*** Records for the exercise ***

Definition serve_sim (keyring : Keyring) (k : stack) (o : SimOp) : stack * SimReply o :=
  match o return stack * SimReply o with
  | SimNow => (k, k_now k)
  | SimSleep d =>
      let k := run_started k in
      ({| k_world := k_world k; k_now := k_now k + d; k_started := k_started k; k_count := k_count k |}, tt)
  | SimDo method _ path apiKey body =>
      let x := interp (serve_proxy body) k (serve_http keyring "sentrygate-saga" None method (path_segments path) apiKey) in
      (x.1, written x.2)
  end.

(** A fresh database under the shipped policy, and the key the simulator uses. *)
Definition fresh_stack : stack :=
  {| k_world := y_world (idle empty_db SimulatedAdapter.NewSimulatedAdapter (Some default_snapshot));
     k_now := unixEpoch + 1790000000 * Second; k_started := []; k_count := 1 |}.
Definition stack_keyring : Keyring :=
  match ParseAgentKeys "agent-sim:dev-secret-change-me" with Ok k => k | Err _ => {| k_entries := [] |} end.

Definition simulate (env : gmap string string) (args : list string) : stack * Z :=
  interp (serve_sim stack_keyring) fresh_stack (agent_sim_main env true (30 * Second) args).

(** The targets of the calls on the adapter, how often each took effect, and
    the states of the claims. *)
Definition dispatched_targets (k : stack) : list string :=
  (λ c : execution * DispatchRequest, p_TargetID (dq_Proposal c.2)) <$> w_calls (k_world k).
Definition claim_states (k : stack) : list ClaimState := cl_state <$> execution_claims (w_store (k_world k)).

(** The shipped scenarios on this stack: all together and each alone exit with
    0, and exactly the three allowed proposals are dispatched. With a key that
    is not configured every scenario fails, and nothing is dispatched or
    recorded; an unknown scenario exits with 2. *)
Example scenarios_pass :
  (let x := simulate ∅ [] in
   (x.2, dispatched_targets x.1, claim_states x.1) =
   (0, ["edge-node-west-1"; FailingNodeID; LostResponseNodeID],
    [ClaimStateCompleted; ClaimStateFailed; ClaimStateCompleted])) ∧
  ((λ sc, (simulate ∅ [sc_name sc]).2) <$> scenarios) = replicate 8 0 ∧
  (let env := {[ "SENTRYGATE_API_KEY" := "not-a-configured-key" ]} in
   let x := simulate env [] in
   (x.2, dispatched_targets x.1, w_store (k_world x.1)) = (1, [], empty_db) ∧
   ((λ sc, (simulate env [sc_name sc]).2) <$> scenarios) = replicate 8 1) ∧
  (simulate ∅ ["reboot"]).2 = 2.
Proof. split; [|split; [|split; [split|]]]; vm_compute; reflexivity. Qed.

(** One allowed scenario, checked. *)
Definition allowed_scenario : scenario := nth 5 scenarios (denied "" "" "" "" "" "").
Definition sample_check : list (event SimReply) * Z :=
  traced (serve_sim stack_keyring) fresh_stack (agent_sim_main ∅ true (30 * Second) [sc_name allowed_scenario]).

Lemma check_exit_code_witness :
  ∃ now, observed (sim_of ∅ true (30 * Second)) allowed_scenario (proposal_of allowed_scenario now) sample_check.1.
Proof.
  assert (Hm : monitor sim_clock (k_now fresh_stack) sample_check.1 = Some (k_now fresh_stack + pollEvery))
    by (vm_compute; reflexivity).
  assert (Hr : sample_check.2 = 0) by (vm_compute; reflexivity).
  destruct (check_exit_code ∅ (30 * Second) [sc_name allowed_scenario] _ sample_check.1 _ sample_check.2
    (traced_run (serve_sim stack_keyring) fresh_stack _) Hm) as [[Hc _]|[(_ & _ & Hall)|[Hc _]]];
    [rewrite Hc in Hr; discriminate Hr| |rewrite Hc in Hr; discriminate Hr].
  apply Hall. vm_compute. apply list_elem_of_here.
Defined.
(** [_create_batch_from_hyponymy_samples] returns a batch when the
    vocabulary has enough entries for the fillers, every index below the
    vocabulary size has an entity, the entities of the vocabulary and of the
    records have embeddings of one dimension, and the batch is not empty. It
    raises [ValueError] when the vocabulary has fewer entries than the
    fillers to draw. *)
Theorem create_batch_returns (self : WordEmbeddingsAndHyponymyDataset_object dataloader)
    (bh : list hyponymy) (g : rng) (d : nat) :
  let source := _word_embeddings_dataset self in
  let n_diff := (_embedding_batch_size self - Z.of_nat (size (tokens_of bh)))%Z in
  (forall i, (i < _n_embeddings self)%nat ->
     exists tok row, index_to_entity source i = Ok tok /\
                     we_embedding source tok = Ok row /\ length row = d) ->
  (forall h, h ∈ bh ->
     (exists row, we_embedding source (hyponym h) = Ok row /\ length row = d) /\
     (exists row, we_embedding source (hypernym h) = Ok row /\ length row = d)) ->
  (bh <> [] \/ (0 < n_diff)%Z) ->
  ((0 < n_diff)%Z -> (_n_embeddings self < Z.to_nat n_diff)%nat ->
   Sampler._create_batch_from_hyponymy_samples E self bh g = Raise ValueError) /\
  ((Z.to_nat n_diff <= _n_embeddings self)%nat ->
   exists b g', Sampler._create_batch_from_hyponymy_samples E self bh g = Ok (b, g')).
Proof using E_ok.
  intros source n_diff Hvoc Hrec Hne.
  unfold Sampler._create_batch_from_hyponymy_samples. fold source. fold n_diff.
  split.
  - intros Hp Hs. destruct (Z.ltb_spec 0 n_diff); [|lia].
    unfold Sampler.np_random_choice.
    destruct (Nat.ltb_spec (_n_embeddings self) (Z.to_nat n_diff)); [reflexivity|lia].
  - intros Hs.
    assert (exists (X : gset string) (fillers : list string) (g1 : rng),
               (if (0 <? n_diff)%Z then
                  '(lst_index, g0) ← Sampler.np_random_choice E g (_n_embeddings self)
                                        (Z.to_nat n_diff);
                  lst ← traverse (index_to_entity source) lst_index;
                  Ok (tokens_of bh ∪ list_to_set lst, lst, g0)
                else Ok (tokens_of bh, [], g)) = Ok (X, fillers, g1) /\
               (forall tok, tok ∈ X ->
                  exists row, we_embedding source tok = Ok row /\ length row = d) /\
               (forall h, h ∈ bh -> hyponym h ∈ X /\ hypernym h ∈ X) /\
               (exists tok, tok ∈ X)) as (X & fillers & g1 & H1 & Hemb & Hsub & Hex).
    { assert (forall h, h ∈ bh -> hyponym h ∈ tokens_of bh /\ hypernym h ∈ tokens_of bh) as Ht
        by (intros h Hh; split; apply elem_of_tokens_of; eauto).
      assert (forall tok, tok ∈ tokens_of bh ->
                exists row, we_embedding source tok = Ok row /\ length row = d) as Hte.
      { intros tok Htok. apply elem_of_tokens_of in Htok as (h & Hh & [->| ->]);
          now apply Hrec. }
      destruct (Z.ltb_spec 0 n_diff) as [Hp|Hn].
      - unfold Sampler.np_random_choice.
        destruct (Nat.ltb_spec (_n_embeddings self) (Z.to_nat n_diff)); [lia|].
        cbn [mbind result_bind Py.bind].
        destruct (draw_choice E g (_n_embeddings self) (Z.to_nat n_diff)) as [idxs g0] eqn:Ed.
        assert (forall i, i ∈ idxs -> (i < _n_embeddings self)%nat) as Hr.
        { intros i Hi. apply (draw_choice_range E E_ok g _ (Z.to_nat n_diff) i Hs).
          now rewrite Ed. }
        destruct (traverse_ok (index_to_entity source) idxs) as (lst & Hl).
        { intros i Hi. destruct (Hvoc i (Hr i Hi)) as (tok & _ & Htok & _). eauto. }
        rewrite Hl. cbn [mbind result_bind Py.bind].
        exists (tokens_of bh ∪ list_to_set lst), lst, g0. split; [reflexivity|].
        split; [|split].
        + intros tok Htok. apply elem_of_union in Htok as [Htok|Htok]; [now apply Hte|].
          apply elem_of_list_to_set in Htok.
          destruct (traverse_elem _ _ _ _ Hl Htok) as (i & Hi & Hx).
          destruct (Hvoc i (Hr i Hi)) as (tok' & row & Htok' & Hrow & Hlen).
          assert (tok' = tok) as -> by congruence. eauto.
        + intros h Hh. destruct (Ht h Hh). split; apply elem_of_union; now left.
        + assert (length lst = Z.to_nat n_diff) as Hlen.
          { rewrite (traverse_length _ _ _ Hl).
            pose proof (draw_choice_length E E_ok g _ _ Hs) as Hd. now rewrite Ed in Hd. }
          destruct lst as [|tok lst]; [simpl in Hlen; lia|].
          exists tok. apply elem_of_union. right. apply elem_of_list_to_set. left.
      - exists (tokens_of bh), [], g. split; [reflexivity|]. split; [exact Hte|].
        split; [exact Ht|].
        destruct Hne as [Hne|Hne]; [|lia]. destruct bh as [|h bh]; [contradiction|].
        exists (hyponym h). apply Ht. left. }
    rewrite H1. cbn [mbind result_bind Py.bind].
    destruct (traverse_ok (we_embedding source) (list_of_set E X)) as (rows & Hrows).
    { intros tok Htok. apply (list_of_set_elem E E_ok) in Htok.
      destruct (Hemb tok Htok) as (row & Hrow & _). eauto. }
    rewrite Hrows. cbn [mbind result_bind Py.bind].
    assert (Forall (fun row => length row = d) rows) as Hd.
    { apply List.Forall_forall. intros row Hrow. apply list_elem_of_In in Hrow.
      destruct (traverse_elem _ _ _ _ Hrows Hrow) as (tok & Htok & Hx).
      apply (list_of_set_elem E E_ok) in Htok.
      destruct (Hemb tok Htok) as (row' & Hrow' & Hlen). congruence. }
    assert (np_stack rows = Ok rows) as Hstack.
    { destruct Hex as (tok & Htok). apply (list_of_set_elem E E_ok) in Htok.
      pose proof (traverse_length _ _ _ Hrows) as Hlen.
      destruct rows as [|r rest].
      - destruct (list_of_set E X); [now apply elem_of_nil in Htok|discriminate].
      - unfold np_stack. inversion Hd as [|? ? Hr Hrest]; subst.
        rewrite (proj2 (forallb_forall _ rest)); [reflexivity|].
        intros r' Hr'. apply Nat.eqb_eq.
        rewrite List.Forall_forall in Hrest. now apply Hrest. }
    rewrite Hstack. cbn [mbind result_bind Py.bind].
    destruct (traverse_ok
                (fun hyponymy =>
                   idx_hypo ← dict_get (dict_of_enumerate (list_of_set E X)) (hyponym hyponymy);
                   idx_hyper ← dict_get (dict_of_enumerate (list_of_set E X)) (hypernym hyponymy);
                   Ok (idx_hyper, idx_hypo, distance hyponymy)) bh) as (rels & Hrels).
    { intros h Hh. destruct (Hsub h Hh) as [Ho Hr].
      destruct (dict_get_defined (list_of_set E X) (hyponym h)) as (i & Hi);
        [now apply (list_of_set_elem E E_ok)|].
      destruct (dict_get_defined (list_of_set E X) (hypernym h)) as (j & Hj);
        [now apply (list_of_set_elem E E_ok)|].
      rewrite Hi, Hj. cbn [mbind result_bind Py.bind]. eauto. }
    rewrite Hrels. cbn [mbind result_bind Py.bind]. eauto.
Qed.

End Entities.

(** ** Negative sampling *)

Section Negatives.

Context {rng dataloader : Type} (E : environment rng dataloader).

Lemma assert_inv (c : bool) (u : unit) : assert c = Ok u -> c = true.
Proof. unfold assert. destruct c; [reflexivity|discriminate]. Qed.

Lemma base_init_inv (word_embeddings_dataset : word_embeddings_dataset)
    (hyponymy_dataset : hyponymy_dataset)
    (embedding_batch_size hyponymy_batch_size : Z) (verbose : bool)
    (self : WordEmbeddingsAndHyponymyDataset_object dataloader) (printed : option report) :
  Sampler.__init__ E word_embeddings_dataset hyponymy_dataset
    embedding_batch_size hyponymy_batch_size verbose = Ok (self, printed) ->
  (2 * hyponymy_batch_size <= embedding_batch_size)%Z /\
  exists loader,
    DataLoader E hyponymy_dataset hyponymy_batch_size = Ok loader /\
    self = {| _word_embeddings_dataset := word_embeddings_dataset;
              _hyponymy_dataset := hyponymy_dataset;
              _n_embeddings := we_len word_embeddings_dataset;
              _n_hyponymy := length (ds_records hyponymy_dataset);
              _embedding_batch_size := embedding_batch_size;
              _hyponymy_batch_size := hyponymy_batch_size;
              _hyponymy_dataloader := loader;
              _verbose := verbose |} /\
    (if verbose then exists r, Sampler.verify_batch_sizes self = Ok r /\ printed = Some r
     else printed = None).
Proof.
  unfold Sampler.__init__. intros H.
  apply bind_inv in H as ([] & Ha & H). apply assert_inv in Ha. apply Z.leb_le in Ha.
  apply bind_inv in H as (loader & Hl & H).
  split; [exact Ha|]. exists loader. split; [exact Hl|].
  destruct verbose.
  - apply bind_inv in H as (r & Hr & H). simplify_eq. split; [reflexivity|]. eauto.
  - simplify_eq. split; reflexivity.
Qed.

Lemma sub_init_inv (word_embeddings_dataset : word_embeddings_dataset)
    (hyponymy_dataset : hyponymy_dataset)
    (embedding_batch_size hyponymy_batch_size : Z)
    (non_hyponymy_batch_size : option Z)
    (non_hyponymy_relation_distance : option Q)
    (non_hyponymy_relation_target : string)
    (exclude_reverse limit_candidates split verbose : bool)
    (self : WithNonHyponymyRelation_object dataloader) (printed : option report) :
  NegSampler.__init__ E word_embeddings_dataset hyponymy_dataset
    embedding_batch_size hyponymy_batch_size non_hyponymy_batch_size
    non_hyponymy_relation_distance non_hyponymy_relation_target
    exclude_reverse limit_candidates split verbose = Ok (self, printed) ->
  exists base n taxonomy,
    Sampler.__init__ E word_embeddings_dataset hyponymy_dataset
      embedding_batch_size hyponymy_batch_size false = Ok (base, None) /\
    non_hyponymy_batch_size = Some n /\
    hyponymy_batch_size <> 0%Z /\ (n mod hyponymy_batch_size = 0)%Z /\
    (limit_candidates = false ->
     (2 * hyponymy_batch_size + n <= embedding_batch_size)%Z) /\
    In non_hyponymy_relation_target NegSampler.available_options /\
    (non_hyponymy_relation_target = "both" -> ((n / hyponymy_batch_size) mod 2 = 0)%Z) /\
    match ds_class hyponymy_dataset with
    | WordNetHyponymyDataset => taxonomy = WordNetTaxonomy
    | HyponymyDataset => taxonomy = BasicTaxonomy
    | OtherDataset => False
    end /\
    self = {| super :=
                {| _word_embeddings_dataset := _word_embeddings_dataset base;
                   _hyponymy_dataset := _hyponymy_dataset base;
                   _n_embeddings := _n_embeddings base;
                   _n_hyponymy := _n_hyponymy base;
                   _embedding_batch_size := _embedding_batch_size base;
                   _hyponymy_batch_size := _hyponymy_batch_size base;
                   _hyponymy_dataloader := _hyponymy_dataloader base;
                   _verbose := verbose |};
              _non_hyponymy_batch_size := n;
              _non_hyponymy_multiple := (n / hyponymy_batch_size)%Z;
              _non_hyponymy_relation_distance := non_hyponymy_relation_distance;
              _non_hyponymy_relation_target := non_hyponymy_relation_target;
              _exclude_reverse_hyponymy_from_non_hyponymy_relation := exclude_reverse;
              _limit_hyponym_candidates_within_minibatch := limit_candidates;
              _split_hyponymy_and_non_hyponymy := split;
              _taxonomy := Some taxonomy |} /\
    (verbose = false -> printed = None) /\
    (verbose = true -> exists r, printed = Some r).
Proof.
  unfold NegSampler.__init__. intros H.
  apply bind_inv in H as ([base pr] & Hbase & H).
  assert (pr = None) as ->.
  { apply base_init_inv in Hbase as (_ & loader & _ & _ & Hp). exact Hp. }
  apply bind_inv in H as (remainder & Hmod & H).
  apply bind_inv in H as ([] & Hrem & H). apply assert_inv in Hrem.
  unfold py_mod in Hmod. destruct non_hyponymy_batch_size as [n|]; [|discriminate].
  destruct (Z.eqb_spec hyponymy_batch_size 0) as [|Hne]; [discriminate|].
  simplify_eq. apply Z.eqb_eq in Hrem.
  apply bind_inv in H as ([] & Hlim & H).
  apply bind_inv in H as ([] & Htarget & H). apply assert_inv in Htarget.
  apply bind_inv in H as (multiple & Hmul & H).
  unfold py_floordiv in Hmul.
  destruct (Z.eqb_spec hyponymy_batch_size 0) as [|_]; [contradiction|]. simplify_eq.
  apply bind_inv in H as ([] & Hboth & H).
  apply bind_inv in H as (pr & Hpr & H).
  apply bind_inv in H as (taxonomy & Htax & H).
  cbn [super _non_hyponymy_batch_size _non_hyponymy_multiple
       _non_hyponymy_relation_distance _non_hyponymy_relation_target
       _exclude_reverse_hyponymy_from_non_hyponymy_relation
       _limit_hyponym_candidates_within_minibatch _split_hyponymy_and_non_hyponymy] in H.
  simplify_eq.
  exists base, n, taxonomy. split; [exact Hbase|]. split; [reflexivity|].
  split; [exact Hne|]. split; [exact Hrem|]. split; [|split; [|split; [|split; [|split]]]].
  - intros ->. simpl in Hlim. apply assert_inv in Hlim. now apply Z.leb_le.
  - apply existsb_exists in Htarget as (o & Ho & He). apply String.eqb_eq in He. now subst.
  - intros ->. simpl in Hboth. apply assert_inv in Hboth. now apply Z.eqb_eq.
  - destruct (ds_class hyponymy_dataset); simplify_eq; reflexivity.
  - reflexivity.
  - split.
    + intros ->. now simplify_eq.
    + intros ->. apply bind_inv in Hpr as (r & _ & Hpr). simplify_eq. eauto.
Qed.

***

# Task instructions
Exactly the lines from the start of the entries through the one bearing "apiKey body =>" are to be output, with both ends included.

# Your solution
Definition serve_sim (keyring : Keyring) (k : stack) (o : SimOp) : stack * SimReply o :=
  match o return stack * SimReply o with
  | SimNow => (k, k_now k)
  | SimSleep d =>
      let k := run_started k in
      ({| k_world := k_world k; k_now := k_now k + d; k_started := k_started k; k_count := k_count k |}, tt)
  | SimDo method _ path apiKey body =>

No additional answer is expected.